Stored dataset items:
◆ ◆ ◆ ◆ ◆ ◆ ◆

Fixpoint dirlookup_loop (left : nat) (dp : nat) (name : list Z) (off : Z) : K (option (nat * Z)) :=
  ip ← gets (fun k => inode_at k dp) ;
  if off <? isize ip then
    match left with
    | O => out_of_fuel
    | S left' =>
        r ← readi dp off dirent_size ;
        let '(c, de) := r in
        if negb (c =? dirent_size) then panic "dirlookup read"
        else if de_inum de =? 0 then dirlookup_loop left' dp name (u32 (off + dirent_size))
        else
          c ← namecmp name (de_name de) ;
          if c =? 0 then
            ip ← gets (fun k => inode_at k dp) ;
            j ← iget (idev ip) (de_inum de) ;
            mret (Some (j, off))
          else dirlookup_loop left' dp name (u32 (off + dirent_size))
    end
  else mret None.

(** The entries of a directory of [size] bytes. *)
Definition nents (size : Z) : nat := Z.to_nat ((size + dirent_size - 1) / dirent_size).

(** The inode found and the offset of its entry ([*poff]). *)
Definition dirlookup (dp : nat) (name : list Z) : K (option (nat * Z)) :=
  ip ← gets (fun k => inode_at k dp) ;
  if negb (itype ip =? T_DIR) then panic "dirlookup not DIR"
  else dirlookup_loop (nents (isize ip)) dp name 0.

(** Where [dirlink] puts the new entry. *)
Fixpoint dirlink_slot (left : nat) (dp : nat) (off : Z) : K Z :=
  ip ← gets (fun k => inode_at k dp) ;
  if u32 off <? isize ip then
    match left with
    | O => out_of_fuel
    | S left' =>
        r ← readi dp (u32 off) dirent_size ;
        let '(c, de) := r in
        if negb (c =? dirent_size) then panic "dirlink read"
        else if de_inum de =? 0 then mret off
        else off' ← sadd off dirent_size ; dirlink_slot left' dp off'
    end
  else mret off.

◆ ◆ ◆ ◆ ◆ ◆ ◆

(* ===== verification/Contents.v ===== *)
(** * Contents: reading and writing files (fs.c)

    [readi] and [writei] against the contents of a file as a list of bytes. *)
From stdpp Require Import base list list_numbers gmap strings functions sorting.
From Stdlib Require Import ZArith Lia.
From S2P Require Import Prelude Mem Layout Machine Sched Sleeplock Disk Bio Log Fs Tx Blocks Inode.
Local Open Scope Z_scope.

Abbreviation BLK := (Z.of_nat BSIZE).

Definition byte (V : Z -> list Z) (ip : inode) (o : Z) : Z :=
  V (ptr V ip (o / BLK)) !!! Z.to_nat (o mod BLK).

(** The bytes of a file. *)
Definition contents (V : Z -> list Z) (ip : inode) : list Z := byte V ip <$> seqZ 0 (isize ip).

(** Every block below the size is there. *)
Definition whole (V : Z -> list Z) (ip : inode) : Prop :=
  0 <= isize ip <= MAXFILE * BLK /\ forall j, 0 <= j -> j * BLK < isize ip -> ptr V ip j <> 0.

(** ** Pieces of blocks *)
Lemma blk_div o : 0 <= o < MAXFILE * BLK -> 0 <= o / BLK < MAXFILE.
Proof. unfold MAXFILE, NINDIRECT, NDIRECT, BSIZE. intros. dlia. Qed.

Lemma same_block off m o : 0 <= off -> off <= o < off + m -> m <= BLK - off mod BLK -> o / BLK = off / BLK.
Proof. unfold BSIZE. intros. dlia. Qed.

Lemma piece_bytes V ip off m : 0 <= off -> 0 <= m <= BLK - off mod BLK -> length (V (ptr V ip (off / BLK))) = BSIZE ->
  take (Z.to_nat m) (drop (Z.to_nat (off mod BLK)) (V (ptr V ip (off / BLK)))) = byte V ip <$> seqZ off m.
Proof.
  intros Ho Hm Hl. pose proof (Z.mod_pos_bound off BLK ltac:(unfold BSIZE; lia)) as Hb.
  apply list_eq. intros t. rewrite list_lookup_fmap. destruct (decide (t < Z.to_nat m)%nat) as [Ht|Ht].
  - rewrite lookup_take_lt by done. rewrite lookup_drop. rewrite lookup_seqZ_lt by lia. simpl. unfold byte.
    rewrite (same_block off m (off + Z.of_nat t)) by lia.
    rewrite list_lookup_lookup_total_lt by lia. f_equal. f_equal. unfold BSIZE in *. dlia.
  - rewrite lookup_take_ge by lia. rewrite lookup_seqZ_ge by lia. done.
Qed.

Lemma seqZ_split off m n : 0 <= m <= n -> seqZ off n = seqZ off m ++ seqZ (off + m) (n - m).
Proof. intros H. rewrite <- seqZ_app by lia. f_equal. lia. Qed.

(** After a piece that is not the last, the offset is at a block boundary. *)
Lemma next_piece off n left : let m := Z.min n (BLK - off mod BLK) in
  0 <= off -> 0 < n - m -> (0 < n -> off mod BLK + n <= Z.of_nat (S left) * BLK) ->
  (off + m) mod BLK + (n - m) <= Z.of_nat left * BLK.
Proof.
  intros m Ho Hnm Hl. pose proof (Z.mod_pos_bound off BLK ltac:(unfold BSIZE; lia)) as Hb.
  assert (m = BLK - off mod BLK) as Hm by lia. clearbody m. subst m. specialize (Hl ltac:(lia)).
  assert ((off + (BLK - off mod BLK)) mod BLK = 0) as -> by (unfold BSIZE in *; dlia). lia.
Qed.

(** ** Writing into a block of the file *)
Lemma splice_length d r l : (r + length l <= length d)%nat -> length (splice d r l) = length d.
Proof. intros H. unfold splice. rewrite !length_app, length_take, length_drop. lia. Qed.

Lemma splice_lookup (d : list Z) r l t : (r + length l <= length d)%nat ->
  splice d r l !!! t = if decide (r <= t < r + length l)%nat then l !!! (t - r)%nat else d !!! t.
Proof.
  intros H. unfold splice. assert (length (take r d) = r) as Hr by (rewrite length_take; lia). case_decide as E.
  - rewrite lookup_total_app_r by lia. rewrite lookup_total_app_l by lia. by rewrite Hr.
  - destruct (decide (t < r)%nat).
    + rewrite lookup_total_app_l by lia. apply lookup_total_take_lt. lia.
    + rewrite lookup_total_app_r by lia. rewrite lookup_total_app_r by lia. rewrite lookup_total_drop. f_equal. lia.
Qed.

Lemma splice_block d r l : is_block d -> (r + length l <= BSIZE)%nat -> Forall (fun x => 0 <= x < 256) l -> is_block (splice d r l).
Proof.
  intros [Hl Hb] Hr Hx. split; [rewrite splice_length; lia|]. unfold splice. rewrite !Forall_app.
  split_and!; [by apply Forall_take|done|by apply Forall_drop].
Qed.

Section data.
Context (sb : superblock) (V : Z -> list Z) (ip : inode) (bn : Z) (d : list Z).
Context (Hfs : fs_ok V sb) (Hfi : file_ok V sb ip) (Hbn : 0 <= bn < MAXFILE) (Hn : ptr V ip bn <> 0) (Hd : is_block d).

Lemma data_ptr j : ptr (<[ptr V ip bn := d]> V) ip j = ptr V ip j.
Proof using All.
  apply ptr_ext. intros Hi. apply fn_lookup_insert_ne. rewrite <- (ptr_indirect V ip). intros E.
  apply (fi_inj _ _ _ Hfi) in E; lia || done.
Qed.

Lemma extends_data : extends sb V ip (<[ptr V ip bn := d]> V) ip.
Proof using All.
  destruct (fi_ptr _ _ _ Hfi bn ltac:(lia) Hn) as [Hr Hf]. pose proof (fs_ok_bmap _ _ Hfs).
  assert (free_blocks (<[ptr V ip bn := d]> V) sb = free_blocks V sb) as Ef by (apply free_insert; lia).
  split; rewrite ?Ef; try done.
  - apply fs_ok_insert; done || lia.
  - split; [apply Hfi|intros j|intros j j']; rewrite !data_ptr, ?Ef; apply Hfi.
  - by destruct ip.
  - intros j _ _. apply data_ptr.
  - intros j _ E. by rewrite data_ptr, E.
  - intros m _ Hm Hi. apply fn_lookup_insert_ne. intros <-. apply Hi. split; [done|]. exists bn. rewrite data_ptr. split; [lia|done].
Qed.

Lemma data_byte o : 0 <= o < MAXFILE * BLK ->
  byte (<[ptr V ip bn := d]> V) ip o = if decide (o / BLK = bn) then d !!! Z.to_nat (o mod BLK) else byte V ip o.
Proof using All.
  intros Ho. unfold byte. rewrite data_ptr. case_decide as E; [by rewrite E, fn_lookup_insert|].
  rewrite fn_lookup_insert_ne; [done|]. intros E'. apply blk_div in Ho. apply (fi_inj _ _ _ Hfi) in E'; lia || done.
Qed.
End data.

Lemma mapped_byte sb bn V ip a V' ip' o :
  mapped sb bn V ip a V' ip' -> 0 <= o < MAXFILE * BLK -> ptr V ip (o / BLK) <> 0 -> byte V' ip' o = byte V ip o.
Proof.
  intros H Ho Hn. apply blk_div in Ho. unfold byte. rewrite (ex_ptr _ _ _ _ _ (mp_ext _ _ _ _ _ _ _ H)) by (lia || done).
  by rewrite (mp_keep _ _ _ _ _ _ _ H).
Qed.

◆ ◆ ◆ ◆ ◆ ◆ ◆

_What you need to do_: For the records above, how many lines contain the word "Import"? Reply with the number only.

_Output for this task_: 3